Ils ne présentent aucune carence apparente dans quelque domaine que ce soit. Alors que les tardifs semblent montrer des progrès lents et constants, les incernables ne donnent pas l’impression de suivre un itinéraire précis. Il est difficile de savoir où ils en sont et pour quelle raison. Ils peuvent donner l’impression de progresser et faire la démonstration du contraire un peu plus tard. Cependant, leur progression à sauts et à gambades ne leur interdit pas l’accès à la lecture. Tout pronostic s’avère impossible ou doit être révisé sans arrêt. Il n’est pas rare de constater qu’après ce parcours en pointillés, ces enfants rentrent dans le rang pour ne plus poser de problèmes majeurs.

Les réfractaires et les hostiles

Les uns font de la résistance et contrairement aux volontaires qui déclarent « essayer et ne pas y arriver », ils affichent clairement leur manque de motivation. Les autres n’hésitent pas à signifier leur refus et leur désintérêt pour la chose scolaire en général. À la différence des indisponibles, ils verbalisent leur opposition puisqu’ils en sont conscients (ils croisent les bras en signe de verrouillage). Leur progression est en dents de scie, car leurs moments de collaboration permettent des avancées suivies de moments de blocage… Le travail de mise en confiance est très important pour sortir de l’impasse.

Le dyslexique

Parler du dyslexique c’est d’abord s’entendre sur la définition. Trop souvent on ne parle de dyslexie qu’à l’occasion de difficultés ou erreurs de lecture telles qu’inversions, confusions de sons, isolées ou associées. (Ex. confondre F/V, entre consonnes voisées, le V, qui fait vibrer les cordes vocales et non voisées, le F, qui ne les fait pas vibrer. Toute une catégorie de confusions phonétiques correspond à ce principe. Il suffit de toucher son cou pendant la prononciation pour s’en apercevoir et rectifier. P/B, C/G, T/D, F/V… et autres catégories M/N, C/T B/D qui répondent à d’autres logiques).

Le vrai dyslexique est un enfant qui ne parvient pas à la lecture normale courante et reste massivement handicapé avec des difficultés durables malgré une scolarité normale (sans absences longues), aucune déficience visuelle, auditive ni défaut majeur de langage. A priori, rien ne s’oppose à un apprentissage normal. Cette résistance à l’apprentissage qui se perpétue et marque une vie n’a pas trouvé tout son éclairage, faisant encore l’objet de théories… La catégorie des dyslexiques comporte donc, à tort, plus d’enfants ayant des difficultés de lectures que de dyslexiques vrais.

Et tous les autres…

Ces profils rapides, ces descriptions sommaires et superficielles (sans entrer dans le fond et les explications psychologiques) donnent des tendances, mais ne constituent aucune certitude. Ces vagues silhouettes permettent d’imaginer la complexité et la variété des cas faisant ressortir que l’apprentissage de la lecture est loin d’être un long fleuve tranquille pour tous.

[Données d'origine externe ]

(* ===== verification/NodeSteps.v ===== *)
(** * Node operations: the moves of one operation

    What may happen to an operation and its targets, as a relation on views: every
    transaction of operations.rs is a sequence of these moves (shown in the next file), and what
    holds of every operation is proved here by induction on them. A step of a slot needs
    evidence in a snapshot of the cluster; [Ev] says which snapshots may be consulted. *)

From S2P Require Import Prelude RustStr Utf8 Lists Orders Externals Grpc Lifecycle Rollout Operations NodeStatus NodeTables NodeStore NodeSubmit NodeRun NodeAgent NodeReport NodeTx.

(** ** Moves of a target *)

Definition at_step (t : TargetRow) (s : StepKind) : Prop := parse_step (tr_next_step t) = Ok s.

(** The slot still has to prove its source. *)
Definition proving_row (t : TargetRow) : bool :=
  (0 <? rel_revision (tr_source t))%Z && str_is_empty (tr_pinned_process_instance_id t).

Definition transition_of (t : TargetRow) (k : DerivedTransition) : Prop :=
  ∃ d, tr_detail t = Some d ∧ parse_transition (ed_transition_kind d) = Ok k.

Definition source_revision (t : TargetRow) : Z := rel_revision (tr_source t).
Definition target_revision (t : TargetRow) : Z := rel_revision (tr_target t).

(** ** Active rows *)

Lemma queued_active r : or_state r = "queued" → is_active r = true.
Proof. unfold is_active. by intros ->. Qed.

Lemma running_active r : or_state r = "running" → is_active r = true.
Proof. unfold is_active. by intros ->. Qed.

Lemma paused_active r : or_state r = "paused" → is_active r = true.
Proof. unfold is_active. by intros ->. Qed.

#[export] Hint Resolve queued_active running_active paused_active : wr.

Section steps.
Context `{UL : UuidLib}.
(* ===== verification/NodeStuck.v ===== *)
(** * Node operations: an ambiguous effect of the proxy

    A delivered effect of the proxy is marked ambiguous until its result is reported. Every
    statement but the one that stores such a result keeps the mark, and keeps the target
    open. *)

From S2P Require Import Prelude RustStr Utf8 Lists Orders Externals Grpc Lifecycle IndexedRouting Deployment Rollout Schedule Operations NodeStatus NodeTables NodeStore NodeSubmit NodeRun NodeAgent NodeReport NodeTx NodeSteps NodeLoad NodeRefine NodeRefineTx NodeFacts NodeFrame.

(** The proxy of the operation is open and its effect ambiguous. *)
Definition stuck_row (id : Uuid) (t : TargetRow) : Prop :=
  is_proxy_row id t = true ∧ tr_complete t = false ∧ ef_ambiguous (tr_effect t) = true.

Definition stuck (id : Uuid) (db : NodeDb) : Prop := ∃ t, t ∈ targets db ∧ stuck_row id t.

Definition stays_stuck (id : Uuid) (db db' : NodeDb) : Prop := stuck id db → stuck id db'.

#[global] Instance stays_stuck_preorder id : PreOrder (stays_stuck id).
Proof. split; [by intros db H|]. intros a b c H1 H2 H. by apply H2, H1. Qed.

Section stuck.
Context `{CL : CollationLib, UL : UuidLib, SH : Sha256Lib}.
Context (id : Uuid).

Lemma same_targets_stuck db db' : targets db' = targets db → stays_stuck id db db'.
Proof. intros E. unfold stays_stuck, stuck. by rewrite E. Qed.

Lemma update_operations_stuck p f : tx_moves (stays_stuck id) (update_operations p f).
Proof. intros db rows db' (-> & _ & _)%update_operations_ok. by apply same_targets_stuck. Qed.

Lemma update_targets_stuck p f :
  (∀ t, p t = true → stuck_row id t → stuck_row id (f t)) → tx_moves (stays_stuck id) (update_targets p f).
Proof.
  intros Hf db u db' [-> _]%update_targets_ok (t & Ht & Hs). exists (if p t then f t else t).
  split; [apply elem_of_update_where; by exists t|]. destruct (p t) eqn:E; [by apply Hf|done].
Qed.

#[global] Instance stuck_reconcile : ReconcileFrame (stays_stuck id).
Proof.
  split; [apply _|..].
  - intros db db' [(_ & Et & _) _]. by apply same_targets_stuck.
  - intros now node_id slot revision db u db' (_ & Et & _)%switch_authority_core. by apply same_targets_stuck.
  - intros id0 slot f _. apply update_targets_stuck. intros t Hs (Hp & _).
    unfold is_slot_row, is_proxy_row in *. bool_to_prop.
    repeat match goal with H : String.eqb _ _ = true |- _ => apply String.eqb_eq in H end. congruence.
  - intros id0. apply update_targets_stuck. intros t _ (Hp & Hc & Ha).
    unfold stuck_row, restoring_target. cbn. by rewrite Ha, orb_true_r.
  - intros p f _. apply update_operations_stuck.
Qed.

#[global] Instance stuck_calls : CallFrame (stays_stuck id).
Proof.
  split; [apply _|apply update_operations_stuck|..].
  - intros id0 s now. apply update_targets_stuck. by intros t _ (Hp & Hc & _).
  - intros r ts db o db' [_ Et _ _ _] _ _ (t & Ht & Hs). exists t. split; [|done]. rewrite Et. apply elem_of_app. by left.
Qed.

(** The result of another operation's proxy. *)
Lemma report_proxy_other now clock id0 request step agent :
  id0 ≠ id → tx_moves (stays_stuck id) (report_proxy now clock id0 request step agent).
Proof.
  intros Hid. apply report_proxy_frame; [apply _|]. intros f. apply update_targets_stuck. intros t Hp (Hp' & _).
  unfold is_proxy_row, target_of_operation in *. bool_to_prop. congruence.
Qed.

End stuck.
(* ===== verification/NodeCleanup.v ===== *)
(** * Release cleanup of a node (wr-manager/src/operations.rs)

    Which releases a node must keep, the authority to delete others as the manager
    materializes it, and the agent's claims, renewals and results. Protobuf encodings are a
    parameter; what is stored encoded is kept as its value. *)

From S2P Require Import Prelude RustStr Utf8 Lists Orders Externals Grpc Lifecycle Rollout Schedule Operations NodeStatus NodeTables NodeStore NodeSubmit NodeRun NodeAgent.

(** [encode_to_vec] of the two messages. A message starts with the tag of its first field
    unless that field has its default value. *)
Class CleanupCodec : Type := {
  release_encode : Release → string;
  authority_encode : CleanupAuthority → string;
  release_encode_tag r :
    (0 < rel_revision r)%Z → ∃ rest, release_encode r = String (ascii_of_nat 8) rest;
}.

(** ** What must be kept *)

(** Iteration over a [BTreeSet] and a [BTreeMap]. *)
Definition set_entries (s : gset Z) : list Z := sort_by Z.compare (elements s).

Definition map_entries {A} (m : gmap Z A) : list (Z * A) :=
  sort_by (λ a b, Z.compare a.1 b.1) (map_to_list m).

Record CleanupPolicySnapshot : Type := mkCleanupPolicy {
  cp_fingerprint : string;
  cp_known : list Release;
  cp_delete : list Release;
}.

(** The deployments of a node, the last revision first. *)
Definition node_deployments (node_id : string) (db : NodeDb) : list DeploymentRow :=
  sort_by (λ a b, Z.compare (dp_revision b) (dp_revision a))
    (List.filter (λ d, String.eqb (dp_node_id d) node_id) (deployments db)).

Definition known_releases (node_id : string) (db : NodeDb) : gmap Z (string * string) :=
  foldr delete
    (list_to_map ((λ d, (dp_revision d, (dp_bundle_digest d, dp_resolved_release_digest d)))
                  <$> node_deployments node_id db))
    (rel_revision ∘ de_release <$> List.filter (λ e, String.eqb (de_node_id e) node_id) (deletions (cleanup db))).

(** The last successful deployments but the current one, as many as the policy retains. *)
Definition retained_revisions (retention : Z) (current : Z) (known : gmap Z (string * string)) (rows : list DeploymentRow) :
    list Z :=
  dp_revision <$>
    take (Z.to_nat retention)
      (List.filter (λ d, String.eqb (dp_state d) "succeeded" && negb (dp_revision d =? current)%Z
                         && bool_decide (is_Some (known !! dp_revision d))) rows).

Definition staged_revisions (known : gmap Z (string * string)) (rows : list DeploymentRow) : list Z :=
  dp_revision <$>
    List.filter (λ d, one_of_texts (dp_state d) ["pending"; "active"] && is_none (dp_abandoned_at d)
                      && bool_decide (is_Some (known !! dp_revision d))) rows.

Definition operation_revisions (node_id : string) (db : NodeDb) : list Z :=
  List.filter (λ r, 0 <? r)%Z
    (concat ((λ r, [or_source_revision r; rel_revision (or_target r)])
             <$> List.filter (λ r, String.eqb (or_node_id r) node_id && active_state (or_state r)) (operations db))).

Definition observed_revisions (node_id : string) (db : NodeDb) : list Z :=
  rel_revision ∘ ob_observed <$>
    List.filter (λ o, String.eqb (ob_node_id o) node_id && (0 <? rel_revision (ob_observed o))%Z) (observations db).

Definition authoritative_revisions (node_id : string) (db : NodeDb) : list Z :=
  au_revision <$> List.filter (λ a, String.eqb (au_node_id a) node_id && au_authoritative a) (authorities db).

Definition protected_revisions (node_id : string) (retention : Z) (node : NodeRow) (db : NodeDb) : gset Z :=
  let known := known_releases node_id db in
  let rows := node_deployments node_id db in
  let current := nr_current_revision node in
  list_to_set
    ((if (0 <? current)%Z then [current] else [])
     ++ option_list (nr_target_revision node)
     ++ retained_revisions retention current known rows
     ++ operation_revisions node_id db
     ++ staged_revisions known rows
     ++ observed_revisions node_id db
     ++ authoritative_revisions node_id db).

Definition release_of (entry : Z * (string * string)) : Release := mkRelease entry.1 entry.2.1 entry.2.2.

Definition str_concat (l : list string) : string := foldr String.append "" l.

Definition lease_expires_by (clock : Z) (c : CleanupRow) : bool :=
  match le_expires_at (cl_lease c) with Some t => (t <=? clock)%Z | None => true end.

Section cleanup.
Context `{CL : CollationLib, UL : UuidLib, SH : Sha256Lib, CC : CleanupCodec}.

Definition fingerprint_input (retention : Z) (protected : gset Z) (known : list Release) : string :=
  be_bytes 8 retention
  +:+ str_concat (be_bytes 8 <$> set_entries protected) +:+ str_concat (release_encode <$> known).

Definition cleanup_policy (node_id : string) (retention : Z) (node : NodeRow) (db : NodeDb) : CleanupPolicySnapshot :=
  let protected := protected_revisions node_id retention node db in
  let known := release_of <$> map_entries (known_releases node_id db) in
  mkCleanupPolicy ("sha256:" +:+ sha256_hex (fingerprint_input retention protected known)) known
    (List.filter (λ r, negb (bool_decide (rel_revision r ∈ protected))) known).

Definition manager_cleanup_policy (node_id : string) (db : NodeDb) : result Status CleanupPolicySnapshot :=
  match find_policy node_id db with
  | None => Err (failed_precondition "node-agent retention policy is missing")
  | Some policy =>
      match find_node node_id db with
      | None => Err database_error
      | Some node => Ok (cleanup_policy node_id (ap_retention_count policy) node db)
      end
  end.

(** ** Rows *)

Definition CLEANUP_STATES : list string := ["clean"; "needs_reconcile"; "pending"; "claimed"; "paused"].

Definition cleanup_row_ok (c : CleanupRow) : bool :=
  let claimed := String.eqb (cl_state c) "claimed" in
  (0 <=? cl_candidate_count c)%Z
  && Bool.eqb claimed (negb (is_none (le_agent_instance_id (cl_lease c))))
  && Bool.eqb claimed (negb (is_none (le_claimed_by (cl_lease c))))
  && Bool.eqb claimed (negb (is_none (cl_claim_instance c)))
  && Bool.eqb claimed (negb (is_none (le_expires_at (cl_lease c))))
  && Bool.eqb (is_none (cl_authority c)) (str_is_empty (cl_payload_digest c))
  && (negb (one_of_texts (cl_state c) ["pending"; "claimed"]) || negb (is_none (cl_authority c)))
  && (0 <? cl_generation c)%Z && (0 <=? cl_lease_epoch c)%Z && one_of_texts (cl_state c) CLEANUP_STATES.

Definition set_cleanups (l : list CleanupRow) (t : CleanupTables) : CleanupTables :=
  mkCleanupTables l (generations t) (cleanup_events t) (cleanup_receipts t) (deletions t).

Definition set_generations (l : list GenerationRow) (t : CleanupTables) : CleanupTables :=
  mkCleanupTables (cleanups t) l (cleanup_events t) (cleanup_receipts t) (deletions t).

(** The rows that [RETURNING] gives. *)
Definition update_cleanups (p : CleanupRow → bool) (f : CleanupRow → CleanupRow) : Tx (list CleanupRow) :=
  db ← get;
  guard_tx (forallb cleanup_row_ok (update_where p f (cleanups (cleanup db)))) database_error ;;
  alter_cleanup (λ t, set_cleanups (update_where p f (cleanups t)) t) ;;
  mret (f <$> List.filter p (cleanups (cleanup db))).

Definition update_generations (p : GenerationRow → bool) (outcome : string) : Tx () :=
  alter_cleanup (λ t, set_generations (update_where p (set_outcome outcome) (generations t)) t).

Definition new_cleanup (node_id : string) : CleanupRow :=
  mkCleanup node_id 1 "needs_reconcile" "" None "" None 0 no_lease None 0 None None ("", "").

(** [INSERT .. SELECT node_id FROM wr_nodes ON CONFLICT DO NOTHING]. *)
Definition ensure_cleanups (db : NodeDb) : NodeDb :=
  let l := cleanups (cleanup db) in
  set_cleanup
    (set_cleanups
       (l ++ (new_cleanup <$> List.filter (λ n, negb (existsb (is_cleanup_of n) l)) (nr_node_id <$> nodes db)))
       (cleanup db)) db.

Inductive NodeCleanupState : Type := NcClean | NcNeedsReconcile | NcPending | NcClaimed | NcPaused.

Definition cleanup_state (value : string) : result Status NodeCleanupState :=
  if String.eqb value "clean" then Ok NcClean
  else if String.eqb value "needs_reconcile" then Ok NcNeedsReconcile
  else if String.eqb value "pending" then Ok NcPending
  else if String.eqb value "claimed" then Ok NcClaimed
  else if String.eqb value "paused" then Ok NcPaused
  else Err (internal "stored cleanup state is invalid").

Record NodeCleanupSummary : Type := mkCleanupSummary {
  cs_cleanup_node_id : string;
  cs_state : NodeCleanupState;
  cs_generation : Z;
  cs_candidate_count : Z;
  cs_last_reconciled_at : option Z;
  cs_next_action_at : option Z;
  cs_inventory_count : Z;
  cs_diagnostic : string * string;
}.
(* ===== verification/NodeStaging.v ===== *)
(** * Deployments of a node: what every run keeps

    A node stages one revision at a time. Every deployment that is open and not taken up is
    the staged one, a deployment that is taken up is bound to its operation for good, and an
    operation commits the revision that is bound to it. *)

From S2P Require Import Prelude RustStr Utf8 Lists Orders Externals Grpc Http Lifecycle IndexedRouting Deployment Rollout Schedule Operations NodeStatus NodeTables NodeStore NodeSubmit NodeRun NodeAgent NodeReport NodeTx NodeSteps NodeLoad NodeRefine NodeRefineTx NodeFacts NodeDeploy NodeCleanup NodeSystem.

(** ** The invariant *)

Definition open_deployment (d : DeploymentRow) : bool :=
  one_of_texts (dp_state d) ["pending"; "active"] && is_none (dp_abandoned_at d) && is_none (dp_operation_id d).

(** The operation will commit its target revision, or has done so. *)
Definition commits (r : OperationRow) : bool :=
  negb (String.eqb (or_action r) "restart") && (0 <? rel_revision (or_target r))%Z.

Definition key_of (d : DeploymentRow) : string * Z := (dp_node_id d, dp_revision d).
Definition token_of (d : DeploymentRow) : string * string := (dp_node_id d, dp_attempt_token d).

(** What an allocation fixes. *)
Definition allocation (d : DeploymentRow) :=
  (dp_node_id d, dp_revision d, dp_attempt_token d, dp_bundle_digest d, dp_inventory d, dp_allocated_by d,
   (dp_revision_digest d, dp_source_revision d)).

Si la grande majorité des enfants est capable de parvenir à lire par n’importe quelle méthode, certains autres ont besoin de passer par des approches plus personnalisées souvent détournées.

La vraie pratique pédagogique passe par la connaissance des cas et des différentes méthodes d’approche de la lecture… La pédagogie n’est empreinte que de cette philosophie. Et, avec tout ça, il nous restera encore beaucoup d’incertitudes, d’échecs et d’interrogations.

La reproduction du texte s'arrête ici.